**What to do**: Scan the records below, and wherever a line has the word "saturate", pull it out.

(Extracted material Opens)

(** * Saturating Q15 AXPY: scalar reference, RVV kernel and equivalence checker

    A shallow embedding of [src/q15_axpy_challenge.c].  Machine integers are
    mathematical integers with the wrap-around of every C conversion and
    operation written out; buffers are lists indexed from a base offset; a
    kernel threads the output buffer through an error monad whose failures
    are an access outside a buffer and an exhausted iteration budget. *)

From Stdlib Require Import ZArith Lia.
From stdpp Require Import base numbers option list.

Local Open Scope Z_scope.

(** ** Machine integers *)

Definition INT16_MIN : Z := -32768.
Definition INT16_MAX : Z := 32767.
Definition INT32_MIN : Z := -2147483648.
Definition INT32_MAX : Z := 2147483647.

Definition is_int16 (v : Z) : Prop := INT16_MIN <= v <= INT16_MAX.
Definition is_int32 (v : Z) : Prop := INT32_MIN <= v <= INT32_MAX.

(** Two's-complement reduction to [w] bits, the value of a conversion to a
    signed type of that width. *)
Definition wrap_signed (w v : Z) : Z :=
  (v + 2 ^ (w - 1)) mod 2 ^ w - 2 ^ (w - 1).

(** Reduction to [w] bits, the value of a conversion to an unsigned type. *)
Definition wrap_unsigned (w v : Z) : Z := v mod 2 ^ w.

(** [(int16_t)v] and [(int32_t)v]. *)
Definition to_int16 (v : Z) : Z := wrap_signed 16 v.
Definition to_int32 (v : Z) : Z := wrap_signed 32 v.

(** 32-bit [int] arithmetic. *)
Definition add32 (x y : Z) : Z := to_int32 (x + y).
Definition sub32 (x y : Z) : Z := to_int32 (x - y).
Definition mul32 (x y : Z) : Z := to_int32 (x * y).
Definition neg32 (x : Z) : Z := to_int32 (- x).

(** ** Buffers and the error monad *)

Inductive result (A : Type) : Type :=
| Ok (x : A)
| OutOfBounds
| OutOfFuel.

Arguments Ok {A} x.
Arguments OutOfBounds {A}.
Arguments OutOfFuel {A}.

#[global] Instance result_ret : MRet result := fun _ x => Ok x.
#[global] Instance result_bind : MBind result := fun _ _ f c =>
  match c with
  | Ok x => f x
  | OutOfBounds => OutOfBounds
  | OutOfFuel => OutOfFuel
  end.

(** [m[i]] read through a pointer to the start of [m]. *)
Definition load (m : list Z) (i : Z) : result Z :=
  if 0 <=? i then
    match m !! Z.to_nat i with
    | Some v => Ok v
    | None => OutOfBounds
    end
  else OutOfBounds.

(** [m[i] = v]. *)
Definition store (m : list Z) (i v : Z) : result (list Z) :=
  if (0 <=? i) && (i <? Z.of_nat (length m)) then Ok (<[Z.to_nat i := v]> m)
  else OutOfBounds.

(** ** The saturation primitive *)

Definition sat_q15 (v : Z) : Z :=
  if v >? 32767 then 32767
  else if v <? -32768 then -32768
  else to_int16 v.

(** ** The scalar reference kernel *)

(** The value of [result] in the loop body: the 32-bit accumulator. *)
Definition axpy_acc (ai alpha bi : Z) : Z :=
  add32 (to_int32 ai) (mul32 (to_int32 alpha) (to_int32 bi)).

(** The [for] loop from the state [(i, y)]; [fuel] bounds the number of
    iterations still allowed. *)
Fixpoint q15_axpy_ref_loop (fuel : nat) (a b y : list Z) (n alpha i : Z)
  : result (list Z) :=
  if i <? n then
    match fuel with
    | O => OutOfFuel
    | S fuel' =>
        ai ← load a i;
        bi ← load b i;
        let result := axpy_acc ai alpha bi in
        y' ← store y i (sat_q15 result);
        q15_axpy_ref_loop fuel' a b y' n alpha (add32 i 1)
    end
  else Ok y.

Definition q15_axpy_ref (a b y : list Z) (n alpha : Z) : result (list Z) :=
  q15_axpy_ref_loop (Z.to_nat n) a b y n alpha 0.

(** The kernel on a host without the vector extension. *)
Definition q15_axpy_rvv_fallback (a b y : list Z) (n alpha : Z)
  : result (list Z) :=
  q15_axpy_ref a b y n alpha.

(** ** The vector kernel *)

(** Modelled from the spec: the intrinsics of [riscv_vector.h], which the
    kernel calls and the repository does not define (load two slices, widen
    and multiply by the scalar, widen-add, saturate-narrow in one step,
    store).  A vector value is the list of its active elements; each
    operation follows the RVV 1.0 description of its instruction, at
    SEW = 16 for the narrow operands and 2*SEW = 32 for the wide ones.  Two
    platform facts stay parameters of the kernel: the width [XLEN] of
    [size_t] and the element count [vsetvl] grants for a requested one. *)

(** Fixed-point rounding modes of the [vxrm] register. *)
Inductive vxrm : Type := VXRM_RNU | VXRM_RNE | VXRM_RDN | VXRM_ROD.

(** Bit [i] of [v] as a number; bits below position zero read as zero. *)
Definition bit (v i : Z) : Z := if Z.testbit v i then 1 else 0.

(** Whether the bit field [v[d-1:0]] holds a one. *)
Definition low_bits_set (v d : Z) : bool := negb (Z.land v (Z.ones d) =? 0).

(** The rounding increment [r] of [roundoff_signed]. *)
Definition rounding_increment (m : vxrm) (v d : Z) : Z :=
  match m with
  | VXRM_RNU => bit v (d - 1)
  | VXRM_RNE =>
      if Z.testbit v (d - 1) && (low_bits_set v (d - 1) || Z.testbit v d)
      then 1 else 0
  | VXRM_RDN => 0
  | VXRM_ROD => if negb (Z.testbit v d) && low_bits_set v d then 1 else 0
  end.

Definition roundoff_signed (m : vxrm) (v d : Z) : Z :=
  Z.shiftr v d + rounding_increment m v d.

(** Signed saturation to [sew] bits. *)
Definition clip_signed (sew v : Z) : Z :=
  Z.max (- 2 ^ (sew - 1)) (Z.min (2 ^ (sew - 1) - 1) v).

(** Unit-stride load of [vl] 16-bit elements from [m + p]. *)
Definition vle16_v_i16m1 (m : list Z) (p vl : Z) : result (list Z) :=
  if (0 <=? p) && (0 <=? vl) && (p + vl <=? Z.of_nat (length m))
  then Ok (take (Z.to_nat vl) (drop (Z.to_nat p) m))
  else OutOfBounds.

(** Unit-stride store of the first [vl] elements of [v] to [m + p]. *)
Definition vse16_v_i16m1 (m : list Z) (p : Z) (v : list Z) (vl : Z)
  : result (list Z) :=
  if (0 <=? p) && (0 <=? vl) && (p + vl <=? Z.of_nat (length m))
  then Ok (list_inserts (Z.to_nat p) (take (Z.to_nat vl) v) m)
  else OutOfBounds.

(** [vwmul.vx]: both 16-bit operands sign-extended, product kept on 32 bits. *)
Definition vwmul_vx_i32m2 (vs2 : list Z) (rs1 vl : Z) : list Z :=
  (fun x => wrap_signed 32 (to_int16 x * to_int16 rs1)) <$> take (Z.to_nat vl) vs2.

(** [vwadd.wv]: a 32-bit operand plus a sign-extended 16-bit one, modulo 2^32. *)
Definition vwadd_wv_i32m2 (vs2 vs1 : list Z) (vl : Z) : list Z :=
  zip_with (fun w x => wrap_signed 32 (w + to_int16 x))
    (take (Z.to_nat vl) vs2) (take (Z.to_nat vl) vs1).

(** [vnclip.wx]: shift right by the low five bits of [shift] with rounding,
    then saturate to 16 bits. *)
Definition vnclip_wx_i16m1 (vs2 : list Z) (shift : Z) (m : vxrm) (vl : Z)
  : list Z :=
  (fun w => clip_signed 16 (roundoff_signed m w (Z.land shift 31)))
    <$> take (Z.to_nat vl) vs2.

Section Kernel.

Variable XLEN : Z.
Variable vsetvl_e16m1 : Z -> Z.

(** The [while] loop from the state [(a, b, y, remaining)]: [pa], [pb] and
    [py] are the element offsets the three pointers have advanced by. *)
Fixpoint q15_axpy_rvv_loop (fuel : nat) (a b y : list Z) (pa pb py : Z)
    (alpha remaining : Z) : result (list Z) :=
  if remaining >? 0 then
    match fuel with
    | O => OutOfFuel
    | S fuel' =>
        let vl := vsetvl_e16m1 remaining in
        va ← vle16_v_i16m1 a pa vl;
        vb ← vle16_v_i16m1 b pb vl;
        let prod := vwmul_vx_i32m2 vb alpha vl in
        let sum := vwadd_wv_i32m2 prod va vl in
        let vy := vnclip_wx_i16m1 sum 0 VXRM_RNU vl in
        y' ← vse16_v_i16m1 y py vy vl;
        q15_axpy_rvv_loop fuel' a b y' (pa + vl) (pb + vl) (py + vl) alpha
          (wrap_unsigned XLEN (remaining - vl))
    end
  else Ok y.

Definition q15_axpy_rvv (a b y : list Z) (n alpha : Z) : result (list Z) :=
  let remaining := wrap_unsigned XLEN n in
  q15_axpy_rvv_loop (Z.to_nat remaining) a b y 0 0 0 alpha remaining.

End Kernel.

(** Modelled from the spec: the chunk size [__riscv_vsetvl_e16m1] grants on
    a platform whose widest unit holds [vlmax] 16-bit elements, the minimum
    of the remaining count and that width. *)
Definition vsetvl_min (vlmax avl : Z) : Z := Z.min avl vlmax.

(** ** The equivalence checker *)

(** The [for] loop from the state [(i, match, *max_diff)]. *)
Fixpoint arrays_match_loop (fuel : nat) (ref test : list Z)
    (n i match_ max_diff : Z) : result (Z * Z) :=
  if i <? n then
    match fuel with
    | O => OutOfFuel
    | S fuel' =>
        r ← load ref i;
        t ← load test i;
        let diff := sub32 (to_int32 r) (to_int32 t) in
        let diff := if diff <? 0 then neg32 diff else diff in
        let max_diff := if diff >? max_diff then diff else max_diff in
        let match_ := if negb (diff =? 0) then 0 else match_ in
        arrays_match_loop fuel' ref test n (add32 i 1) match_ max_diff
    end
  else Ok (match_, max_diff).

(Extracted material Closes)

**Completed task**:
    and multiply by the scalar, widen-add, saturate-narrow in one step,
    then saturate to 16 bits. *)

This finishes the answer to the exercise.